Порознь жили братья столетиями: один в воде, другой — на земле, пока всю вину, до капли, не испили. Много у них было приключений и ран… но в том интерес, что оставались немы даже для фениксов, оттого тяжело им было поведать о своём горе. Сам знаешь, нет ничего хуже безмолвия, а у кого есть слово, тот сумеет его донести, и сердцем его услышат. Когда поняли тех, кому вредили и сами познали ужас, каждый по-своему. Старший, Сиан… что ты так смотришь?
— Странное имя для оборотня, — ответил Фео, чуть осунувшись.
— Ну и что? Только у людей и эльфов есть право на колдовской язык? У нас ещё со времён первых шаманов повелось учить слова Духов, иначе как с ними говорить? Нет, тонко мы речь этого мира чувствуем, тоньше тех же эльфов, у которых одни игры с пространством на уме. Что они понимают… Сбил ты меня с мысли, смертный с человечьим именем и фениксовой фамилией.
— Откуда знаете?!
— Было бы желание — выведать можно всё. Но честно — отчего ты смутился, услышав «Сиан», я понятия не имею. Видимо, у тебя свои боли. Про что моя история, как думаешь?
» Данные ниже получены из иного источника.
(** * KAI repository-maintenance agent: the decision loop, verified

    A shallow embedding of the Python sources of the agent
    ([agent_core.py], [evaluator.py], [planner.py], [llm_adapter.py],
    [kai_decision_engine.py], [kai_evolve.py], [kai_maintainer.py])
    and the properties of its decision loop.

    Conventions of the embedding.
    - Python [str] is Rocq [string]; the whitespace and line-boundary
      classes are the ASCII ones.
    - Python [int] is [Z]; Python [float] is idealised as an exact
      rational ([Q]), compared with [==].
    - The local filesystem is a finite map from absolute locations (the
      list of components below the filesystem root) to nodes; symbolic links
      and permissions are not modelled.
    - Code that can raise returns a [result]; [try]/[except Exception] is
      [try_except].
    - A call of [log] is an event of the trace of the run; the log files
      and the audit directory are not part of the modelled filesystem, and
      writing a log line does not fail.
    - What the program cannot control (the sentinel file put down by the
      operator, git and the code host, the test runner and the linter, the
      text-completion service) is an input: a record of answers, indexed by
      the number of earlier calls of the same kind. *)

From Stdlib Require Import ZArith QArith Qabs Lia Ascii String.
From stdpp Require Import gmap strings list fin_maps.

Set Warnings "-register-all".
Local Open Scope string_scope.
Local Open Scope list_scope.

(** ** Exceptions *)

(** The Python exception classes the modelled code can meet. *)
Inductive exn :=
| FileNotFoundError
| FileExistsError
| NotADirectoryError
| IsADirectoryError
| ValueError
| TypeError
| KeyError
| IndexError
| AttributeError
| JSONDecodeError
| CalledProcessError
| OSError
| GithubException.

Inductive result (A : Type) :=
| Ok (a : A)
| Raise (e : exn).
Arguments Ok {A} a.
Arguments Raise {A} e.

(** [try: body  except Exception: handler]. *)
Definition try_except {A} (body : result A) (handler : exn -> result A) : result A :=
  match body with
  | Ok a => Ok a
  | Raise e => handler e
  end.

Definition bind_result {A B} (r : result A) (k : A -> result B) : result B :=
  match r with
  | Ok a => k a
  | Raise e => Raise e
  end.
(** * Intelligent RAG Assistant: the retrieval-augmented generation pipeline

    A shallow embedding of [backend/rag_pipeline.py] (class [RAGPipeline]):
    the chunker, the hash-based fallback embedding, the per-user vector
    collections, retrieval, context assembly and the generation fallback
    chain, followed by the properties the specification states about them.

    Conventions of the embedding.
    - A Python [str] is a [list ascii]; a character is a code point of the
      Latin-1 range (0..255).  [len], slicing, [rfind], [strip], [lower] and
      [in] are written out below with Python's meaning on that range.
    - Python integers used as indices are in [Z] ([rfind] answers [-1]).
    - Python floats are binary64 numbers: Rocq's primitive [float].  The
      vector store keeps the components of an embedding in single
      precision.
    - An exception is the value [Raise msg], where [msg] is [str(e)]: the
      code only ever inspects the text of an exception.
    - The services the class talks to (the generative model, the remote and
      local embedding models, the nearest-neighbour search of the vector
      store) are fields of a record [Services]; the collections of the
      vector store are a finite map from collection names to collections. *)

From Stdlib Require Import ZArith List Ascii String Bool Lia PrimFloat Uint63.
From Stdlib Require Import FloatOps SpecFloat.
From Stdlib Require Import DecimalString DecimalNat.
From stdpp Require Import gmap strings list.

Local Open Scope Z_scope.

Abbreviation str := (list ascii).

(** ** Python string primitives *)

Module Py.

(** A string literal of the source. *)
Definition lit (s : string) : str := list_ascii_of_string s.

(** [len(s)] *)
Definition len (s : str) : Z := Z.of_nat (length s).

(** Index normalisation of a slice bound: negative bounds count from the
    end, and the result is clamped to [0, len]. *)
Definition clamp (n : Z) (i : Z) : Z :=
  let i := if i <? 0 then i + n else i in
  Z.max 0 (Z.min i n).

(** [s[start:stop]] *)
Definition slice (s : str) (start stop : Z) : str :=
  let lo := clamp (len s) start in
  let hi := clamp (len s) stop in
  firstn (Z.to_nat (hi - lo)) (skipn (Z.to_nat lo) s).

(** [s[:n]] *)
Definition prefix (s : str) (n : Z) : str := slice s 0 n.

(** Scan of [rfind]: [i] is the index of the head of [s]; [best] is the
    highest matching index seen so far. *)
Fixpoint rfind_scan (s : str) (c : ascii) (i lo hi best : Z) : Z :=
  match s with
  | [] => best
  | x :: s' =>
      rfind_scan s' c (i + 1) lo hi
        (if (lo <=? i) && (i <? hi) && Ascii.eqb x c then i else best)
  end.

(** [s.rfind(c, start, stop)] for a one-character [c]: the highest index
    [i] with [start <= i < stop] and [s[i] == c], or [-1]. *)
Definition rfind (s : str) (c : ascii) (start stop : Z) : Z :=
  rfind_scan s c 0 (clamp (len s) start) (clamp (len s) stop) (-1).

(** [c.isspace()] on the Latin-1 range: TAB, LF, VT, FF, CR, the four
    separators FS, GS, RS, US, space, NEL and no-break space. *)
Definition isspace (c : ascii) : bool :=
  let n := Z.of_nat (nat_of_ascii c) in
  ((9 <=? n) && (n <=? 13)) || ((28 <=? n) && (n <=? 32))
  || (n =? 133) || (n =? 160).

Fixpoint lstrip (s : str) : str :=
  match s with
  | c :: s' => if isspace c then lstrip s' else s
  | [] => []
  end.

Definition rstrip (s : str) : str := rev (lstrip (rev s)).

(** [s.strip()] *)
Definition strip (s : str) : str := rstrip (lstrip s).

(** Truth value of a string: [if s:] *)
Definition truthy (s : str) : bool :=
  match s with [] => false | _ => true end.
У Фео в голове была каша, которую только вычерпывать, чтобы найти хоть одну не то, что ценную, а хотя бы связную мысль. Он открыл рот, но сразу закрыл: ответить нечего. А Ядула с усмешкой наблюдала, но подсказывать не спешила.
— Я же не знаю, чем закончилось всё, — наконец, произнёс он, — но, кажется, о сострадании.
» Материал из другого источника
(** * telegram-secretary: the message triage pipeline

    A shallow embedding of the scoring engine and the text helpers
    ([utils.py]), the filter cache and ingestion pipeline ([userbot.py]),
    the digest selection and the digest job ([scheduler.py]), the
    feedback handlers, keyboards and interactive configuration
    ([bot.py]), the configuration loader ([config.py]), the engine URL
    ([database.py]) and the cleanup script
    ([cleanup_filtered_messages.py]), followed by the properties of the
    specification that are settled on it and by further properties of
    the code.

    Conventions of the embedding:
    - Python [int] is [Z]; a [datetime] is a [Z] (an instant on the naive
      UTC time line); [Optional[T]] is [option T].
    - Python [str] is [string]; [len] is [String.length] (texts are taken
      byte per character; character classes are the ASCII ones).
    - The [messages] table is a finite map from the primary key [id] to
      the row; the process-wide caches [_muted_chats] and [_group_sizes]
      are a [gset Z] and a [gmap Z Z].
    - What a collaborator (storage, transport, scoring oracle) answers is
      an explicit argument of the function that awaits it, and
      [datetime.utcnow()] is the argument [now]. *)

From Stdlib Require Import ZArith String Ascii List Bool Lia.
From Stdlib Require Import Decimal DecimalString DecimalPos DecimalZ.
From stdpp Require Import base option numbers list sorting strings gmap sets relations.

Local Open Scope string_scope.
Local Open Scope Z_scope.

(** ** utils.py *)

Module Utils.

(** Priority scoring weights (rule-based system, 0-8 scale). *)
Definition SCORE_MENTION : Z := 3.
Definition SCORE_QUESTION : Z := 2.
Definition SCORE_LONG_MESSAGE : Z := 1.
Definition SCORE_HIGH_PRIORITY_USER : Z := 2.
Definition MIN_LONG_MESSAGE_LENGTH : Z := 100.

Definition AI_PRIORITY_SCORE_MIN : Z := 0.
Definition AI_PRIORITY_SCORE_MAX : Z := 10.
Definition MUTE_FOREVER_TIMESTAMP : Z := 2147483647.

(** [len(s)]. *)
Definition len (s : string) : Z := Z.of_nat (String.length s).

(** Truth value of an [Optional[str]]: [None] and the empty string are
    false. *)
Definition truthy (text : option string) : bool :=
  match text with
  | None => false
  | Some EmptyString => false
  | Some (String _ _) => true
  end.

(** [message_text and len(message_text) > MIN_LONG_MESSAGE_LENGTH]. *)
Definition is_long (message_text : option string) : bool :=
  match message_text with
  | None => false
  | Some s => truthy message_text && (MIN_LONG_MESSAGE_LENGTH <? len s)
  end.

(** [calculate_priority_score], utils.py 57-89: the four [if]s that
    add to [score] in turn. *)
Definition calculate_priority_score
    (message_text : option string)
    (has_mention is_question is_high_priority_user : bool) : Z :=
  let score := 0 in
  let score := if has_mention then score + SCORE_MENTION else score in
  let score := if is_question then score + SCORE_QUESTION else score in
  let score := if is_long message_text then score + SCORE_LONG_MESSAGE else score in
  let score := if is_high_priority_user then score + SCORE_HIGH_PRIORITY_USER else score in
  score.

(** *** Character helpers (ASCII classes) *)

Definition code (c : ascii) : Z := Z.of_nat (nat_of_ascii c).

Definition is_digit (c : ascii) : bool := (48 <=? code c) && (code c <=? 57).
Definition is_upper (c : ascii) : bool := (65 <=? code c) && (code c <=? 90).
Definition is_lower (c : ascii) : bool := (97 <=? code c) && (code c <=? 122).
(** [\w] *)
Definition is_word (c : ascii) : bool :=
  is_digit c || is_upper c || is_lower c || (code c =? 95).
(** what [str.strip()] removes *)
Definition is_space (c : ascii) : bool :=
  (code c =? 32) || ((9 <=? code c) && (code c <=? 13)) ||
  ((28 <=? code c) && (code c <=? 31)).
— О нём, смертный друг Фе-он-гхост… человечий мне плохо даётся, уж извини. Правы твои товарищи, лишь один Хоуфра не уймётся. Он зверь дикий, неразумный, только своими страстями ведомый. Спроси у него, чём всё закончилось, раз он так хорошо помнит о ненависти.
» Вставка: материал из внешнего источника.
(** * Review scraper: scrape orchestrator, classification engine, routing engine

    A shallow embedding of three Go packages of the review-scraper
    repository and the properties their specification states about them:

    - [scraper]  (internal/scraper/scraper.go): [Manager.ScrapeAll];
    - [analyzer] (internal/analyzer/analyzer.go): [Analyzer.Analyze] and
      the local strategy [analyzeLocal];
    - [router]   (internal/router/router.go): [Router.Route],
      [AddDepartment], [UpdateMapping].

    Part III goes on with the rest of these packages and with what calls
    them and what they call: the manager [NewManager] builds and the
    Twitter filter, the statistics, the pipeline driver
    (cmd/review-scraper/main.go) and the manual trigger of the API server,
    the G2 client, and the notifier (internal/notifier).

    Conventions.
    - A Go [string] is a sequence of bytes: Rocq's [string].
    - A Go [float64] is an IEEE 754 binary64 number: the Standard Library's
      [spec_float] with [prec = 53] and [emax = 1024]; every operation
      rounds to nearest even as the hardware does.
    - A Go [map] is a [gmap]; a map used as a set is a [gset].  The order in
      which [range] visits a map is not specified by Go: it is an argument of
      the functions that iterate ([RangeOrder]).
    - A Go [error] is a message with the chain of errors it wraps.
    - Mutexes protect the maps.  Where a method holds its lock from
      beginning to end (the router, the recent reviews, the notifier's
      cache) a call is one step.  [Analyzer.Analyze] takes its lock twice,
      to read the cache and later to write it, and runs its strategy in
      between with no lock held: what calls made by other goroutines store
      between the read and the write is part of what a call meets
      ([meanwhile]). *)

From Stdlib Require Import ZArith String Ascii List Bool Lia DecimalString.
From Stdlib Require Import Floats.SpecFloat.
From stdpp Require Import base gmap strings list.

Local Open Scope string_scope.
Local Open Scope Z_scope.

(* ================================================================== *)
(** * Part I: definitions                                              *)
(* ================================================================== *)

(** ** float64 *)

Module float64.

Definition prec : Z := 53.
Definition emax : Z := 1024.

Abbreviation t := spec_float.

Definition add : t -> t -> t := SFadd prec emax.
Definition sub : t -> t -> t := SFsub prec emax.
Definition mul : t -> t -> t := SFmul prec emax.
Definition div : t -> t -> t := SFdiv prec emax.

(** [x < y], [x <= y], [x > y], [x >= y] of Go; all false on NaN. *)
Definition ltb : t -> t -> bool := SFltb.
Definition leb : t -> t -> bool := SFleb.
Definition gtb (x y : t) : bool := SFltb y x.
Definition geb (x y : t) : bool := SFleb y x.

(** The conversion [float64(n)] of an integer. *)
Definition of_int (n : Z) : t := binary_normalize prec emax n 0 false.

(** A decimal constant [n/d] of the source text: the binary64 number
    nearest to the exact quotient, which is what a correctly rounded
    division of the two integers gives. *)
Definition decimal (n d : Z) : t := div (of_int n) (of_int d).

(** The zero value of a [float64] variable. *)
Definition zero : t := S754_zero false.
(** * vessel-tracker: dead-reckoning prediction and track conformance

    A shallow embedding of [main.py] and [vessel_data_script.py].

    The geodesy kernel ([predict_position], [haversine],
    [is_point_within_circle]) and the two batch operations
    ([predict_future_positions], [check_within_radius]) are written once,
    over an interface [PyFloat] that gathers what the source asks of Python's
    [float] and of the [math] module.  Two semantics implement the interface:

    - [Binary64.sem m]: IEEE-754 binary64 numbers (the kernel's primitive
      floats), with CPython's wrappers around the platform's C math library
      [m].  This is what the program runs on.
    - [Exact.sem]: real numbers with exact arithmetic and a NaN for missing
      data.  This is what the formulas mean.

    A property that fails on binary64 fails on the program; a property proved
    on the exact semantics is a property of the formulas. *)

From Stdlib Require Import ZArith List String Bool Lia.
From Stdlib Require Import Reals Lra.
From Stdlib Require Import Floats.
Import ListNotations.

Set Implicit Arguments.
Спала шкура с отверженной. Глядя в глаза Ядуле, Сумая произнесла:
— Ты сама хорошо помнишь ненависть, но та, что в легенде, тебе незнакома.
— Да не уж то?
Ядула сгорбилась и, не дожидаясь ответа, отошла. Такая неуместная среди воинов-драконов в чёрной броне, худая настолько, что никакими нарядами не скроешь. Бусы облупились и потрескались, но она их не снимала, как и почерневшие серебряные кольца из тонких кос. Сумая же носила костяные украшения с резьбой, а одежда была блеклой, тогда как у Ядулы при всей изношенности пестрила. В ледниках неоткуда взяться краске, оттенкам в жизни полузабытых изгнанников.